Assignment:
Copy out every line holding the string "estado" from the records below.

Collected data:
(* ===== verification/Md5.v ===== *)
(** * Md5: the MD5 class of src/Utilidades/md5.cpp

    The class state is the record [MD5]; [init], [decode], [encode], [transform],
    [update], [finalize], [hexdigest] and [md5] follow the member functions of the
    same name, with 32-bit wrap-around written out ([u32]).  The second half of the
    file proves that the incremental, buffered, unrolled implementation computes RFC 1321, as
    [Rfc1321] states it. *)

From S2P Require Import Prelude Bloques Rfc1321.
Open Scope Z_scope.

Module Md5.

Definition S11 : Z := 7.
Definition S12 : Z := 12.
Definition S13 : Z := 17.
Definition S14 : Z := 22.
Definition S21 : Z := 5.
Definition S22 : Z := 9.
Definition S23 : Z := 14.
Definition S24 : Z := 20.
Definition S31 : Z := 4.
Definition S32 : Z := 11.
Definition S33 : Z := 16.
Definition S34 : Z := 23.
Definition S41 : Z := 6.
Definition S42 : Z := 10.
Definition S43 : Z := 15.
Definition S44 : Z := 21.

Definition blocksize : Z := 64.

Definition F (x y z : Z) : Z := Z.lor (Z.land x y) (Z.land (lnot32 x) z).
Definition G (x y z : Z) : Z := Z.lor (Z.land x z) (Z.land y (lnot32 z)).
Definition H (x y z : Z) : Z := Z.lxor (Z.lxor x y) z.
Definition I (x y z : Z) : Z := Z.lxor y (Z.lor x (lnot32 z)).

Definition rotate_left (x n : Z) : Z := rol32 x n.

Definition FF (a b c d x s ac : Z) : Z :=
  u32 (rotate_left (u32 (a + F b c d + x + ac)) s + b).
Definition GG (a b c d x s ac : Z) : Z :=
  u32 (rotate_left (u32 (a + G b c d + x + ac)) s + b).
Definition HH (a b c d x s ac : Z) : Z :=
  u32 (rotate_left (u32 (a + H b c d + x + ac)) s + b).
Definition II (a b c d x s ac : Z) : Z :=
  u32 (rotate_left (u32 (a + I b c d + x + ac)) s + b).

(** [uint4 state[4]] *)
Definition estado : Type := Z * Z * Z * Z.

Record MD5 : Type := mkMD5 {
  finalized : bool;
  buffer : list Z;      (* uint1 buffer[blocksize] *)
  count0 : Z;           (* uint4 count[2] *)
  count1 : Z;
  state : estado;
  digest : list Z       (* uint1 digest[16] *)
}.

Definition init (m : MD5) : MD5 :=
  mkMD5 false (buffer m) 0 0
        (0x67452301, 0xefcdab89, 0x98badcfe, 0x10325476) (digest m).

Fixpoint decode (input : list Z) : list Z :=
  match input with
  | i0 :: i1 :: i2 :: i3 :: input =>
      Z.lor (Z.lor (Z.lor i0 (Z.shiftl i1 8)) (Z.shiftl i2 16)) (Z.shiftl i3 24)
      :: decode input
  | _ => []
  end.

Fixpoint encode (input : list Z) : list Z :=
  match input with
  | [] => []
  | w :: input =>
      Z.land w 0xff :: Z.land (Z.shiftr w 8) 0xff ::
      Z.land (Z.shiftr w 16) 0xff :: Z.land (Z.shiftr w 24) 0xff :: encode input
  end.

(** The local variables [a], [b], [c], [d] of [transform]; a call
    [FF (a, b, c, d, x[k], s, ac)] updates its first argument in place. *)
Inductive reg : Type := ra | rb | rc | rd.
Definition get (r : reg) (v : estado) : Z :=
  let '(a, b, c, d) := v in
  match r with ra => a | rb => b | rc => c | rd => d end.
Definition set (r : reg) (z : Z) (v : estado) : estado :=
  let '(a, b, c, d) := v in
  match r with
  | ra => (z, b, c, d) | rb => (a, z, c, d) | rc => (a, b, z, d) | rd => (a, b, c, z)
  end.
Inductive llamada : Type :=
| Llamada (f : Z -> Z -> Z -> Z -> Z -> Z -> Z -> Z) (a b c d : reg) (k : nat) (s ac : Z).
Definition ejecutar (x : list Z) (v : estado) (l : llamada) : estado :=
  let 'Llamada f a b c d k s ac := l in
  set a (f (get a v) (get b v) (get c v) (get d v) (nth k x 0) s ac) v.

Result of this exercise:
Definition estado : Type := Z * Z * Z * Z.
  state : estado;
Definition get (r : reg) (v : estado) : Z :=
Definition set (r : reg) (z : Z) (v : estado) : estado :=
Definition ejecutar (x : list Z) (v : estado) (l : llamada) : estado :=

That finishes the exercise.